Esta imaginación negativa, hiperactiva, seguida de una clara falta de compasión, es ya patrimonio de este gobierno. Se ha destacado con razón estos días que con el ébola estamos ante el mismo modus operandi utilizado en otras crisis. Se apalea públicamente el honor de la víctima si con ello se logra frenar la amenaza judicial, o sacar un mínimo rédito político. Y en esto vale todo. Probemos a culpabilizar a la enfermera, al maquinista, al piloto, al capitán. Ordenemos, en el país del miedo, a nuestra prensa afín que ridiculice y señale un culpable. Si no funciona y por contra provocamos ira contra nosotros, reculemos, volvamos a las buenas palabras, a lo que ya solo puede ser hipocresía.

Los años de la crisis se pueden explicar socialmente desde esta terrible deriva imaginativa. Las víctimas de desahucios han sido expulsadas, a menudo con los antidisturbios golpeando, echando puertas abajo, deteniendo activistas solidarios, compasivos ante la injusticia.

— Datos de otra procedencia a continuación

(** ** Linking a jump in the buffer *)

(** A store below [n] is seen in the first [n] cells. *)
Lemma store_take l i bs n l' :
  cells_store l i bs = Some l' -> i + Z.of_nat (length bs) <= Z.of_nat n -> (n <= length l)%nat ->
  cells_store (take n l) i bs = Some (take n l') /\ length l' = length l.
Proof.
  intros Hs Hn Hl. assert (0 <= i) as Hi by (unfold cells_store in Hs; case_match; [zlia | done]).
  assert (in_cells l i (length bs)) as Hin by (unfold in_cells; lia).
  assert (exists P M S, l = P ++ M ++ S /\ Z.of_nat (length P) = i /\ length M = length bs) as (P & M & S & -> & HP & HM).
  { exists (take (Z.to_nat i) l), (take (length bs) (drop (Z.to_nat i) l)), (drop (length bs) (drop (Z.to_nat i) l)).
    rewrite !take_drop. split_and!; [done | rewrite length_take; lia | rewrite length_take, length_drop; lia]. }
  rewrite cells_store_eq in Hs by done. injection Hs as <-.
  assert (Z.to_nat i = length P) as HiP by lia. rewrite HiP. clear HiP.
  rewrite !length_app in Hl. assert (n = length P + (length bs + (n - length P - length bs)))%nat as Hn' by lia.
  set (k := (n - length P - length bs)%nat) in Hn'.
  assert (forall X : cells, length X = length bs ->
    take n (P ++ X ++ S) = P ++ X ++ take k S) as Htake.
  { intros X HX. rewrite Hn', take_app_add, <- HX, take_app_add. done. }
  assert (forall X Y : cells, length X = length bs -> drop (length P + length bs) (P ++ X ++ Y) = Y) as Hdrop.
  { intros X Y HX. rewrite app_assoc, drop_app_length'; [done |]. rewrite length_app. lia. }
  rewrite take_app_length, Hdrop, !Htake by (done || by rewrite length_fmap). split.
  - rewrite cells_store_eq by (unfold in_cells; rewrite !length_app; lia).
    replace (Z.to_nat i) with (length P) by lia. by rewrite take_app_length, Hdrop.
  - rewrite !length_app, length_fmap. lia.
Qed.

Lemma store_all_Some l i bs l' :
  cells_store l i bs = Some l' -> Forall is_Some l -> Forall is_Some l'.
Proof.
  unfold cells_store. intros Hs Hl. case_match; [injection Hs as <- | done].
  rewrite !Forall_app. split_and!; [by apply Forall_take | | by apply Forall_drop].
  apply Forall_fmap, Forall_true. by eexists.
Qed.

Lemma holds_take l n i bs : holds (take n l) i bs -> holds l i bs.
Proof.
  intros (P & S & Heq & HP)%holds_split. apply holds_split. exists P, (S ++ drop n l).
  split; [| done]. by rewrite <- (take_drop n l) at 1; rewrite Heq, <- !app_assoc.
Qed.

Section linking.
Context `{!Target}.

Lemma linkJump_ok data from to a :
  asm_wf a -> size a <= maxCodeSize -> 4 <= from <= size a -> 0 <= to <= size a ->
  0 <= data -> user_address (data + size a) ->
  holds (code (m_buffer a)) (from - 4) [0; 0; 0; 0] ->
  wp (linkJump data from to) a (fun _ a' => asm_wf a' /\ size a' = size a /\
    cells_store (code (m_buffer a)) (from - 4) (le_bytes 4 (to - from)) = Some (code (m_buffer a'))).
Proof.
  intros Hwf Hmax Hfrom Hto Hdata Huser Hz. unfold linkJump, isSet, UINT32_MAX, maxCodeSize in *.
  rewrite !(proj2 (Z.eqb_neq _ _)) by lia. cbn [negb].
  do 2 (wp_step; apply wp_ret). unfold wp, on_code.
  set (b := m_buffer a) in *. destruct (asm_buffer a Hwf) as [Hcap _ Hidx _ Hwr]. fold b in Hcap, Hidx, Hwr.
  set (r0 := mk_region data (m_storage b)).
  pose proof (holds_take _ _ _ _ Hz) as Hz'.
  destruct (store_holds (m_storage b) (from - 4) (le_bytes 4 (to - from))) as (l' & Hs & Hlen & _);
    [rewrite length_le_bytes; apply Hz' |].
  assert (user_address (data + to) /\ user_address (data + from)) as [Hu1 Hu2]
    by (unfold user_address in *; lia).
  assert ((bs ← mem_load (data + from - 4) 4; asm_assert (le_combine bs =? 0);;
           setRel32 (data + from) (data + to)) r0 = Ok (tt, mk_region data l')) as Hrun.
  { unfold mbind at 1, M_bind at 1.
    destruct (wp_inv _ _ _ (wp_mem_load r0 (data + from - 4) [0; 0; 0; 0] (fun bs r => bs = [0;0;0;0] /\ r = r0) 4
      ltac:(simpl; by replace (data + from - 4 - data) with (from - 4) by lia) eq_refl (conj eq_refl eq_refl)))
      as (? & ? & -> & -> & ->).
    cbn [le_combine]. change (_ =? 0) with true. unfold asm_assert at 1, mbind, M_bind, mret, M_ret.
    unfold setRel32, mbind, M_bind. rewrite intptr_sub_ok by done.
    replace (data + to - (data + from)) with (to - from) by lia.
    rewrite s32_id, Z.eqb_refl by lia. unfold asm_assert, mret, M_ret, setInt32.
    apply mem_store_eq. simpl. by replace (data + from - 4 - data) with (from - 4) by lia. }
  rewrite Hrun. simpl r_cells.
  destruct (store_take _ _ _ (Z.to_nat (m_index b)) _ Hs) as [Hst _]; [rewrite length_le_bytes; lia | lia |].
  split_and!; [| done | done].
  constructor; [| destruct (asm_watch a Hwf) as [? | (w & ?)]; [by left | right; by exists w]].
  destruct (asm_buffer a Hwf). constructor; simpl; try done; [by rewrite Hlen |].
  unfold code. simpl. by eapply store_all_Some.
Qed.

Los recortes, que han causado malnutrición infantil y desempleo como nunca –entre otros cataclismos sociales–, han salido adelante porque desde sus despachos los gobernantes han sido incapaces de ponerse en la piel de los otros, de los que iban a ser recortados y reprimidos. Sin una mínima empatía es imposible que aflore cualquier atisbo de compasión hacia los gobernados.

Lo que estos tres puntos ponen de manifiesto en su conjunto es que no son asumibles 14 meses más de Gobierno popular, como recientemente advertía Carlos Elordi. Tras arrasar con las funciones deliberativas y judiciales del Estado, al Gobierno ni siquiera lo podemos calificar de Ejecutivo. Ha infundido miedo y rechazo entre los trabajadores públicos, en lugar de alentar y conformar grandes equipos. Y ha sido incapaz de imaginar por lo que están pasando los ciudadanos más castigados por una crisis repleta de negligencias gubernamentales. Esto impide sentir al gobierno un mínimo dolor por la situación de la calle, de ahí que ni siquiera trate de revertirla y a veces, avergonzado, nos reprima.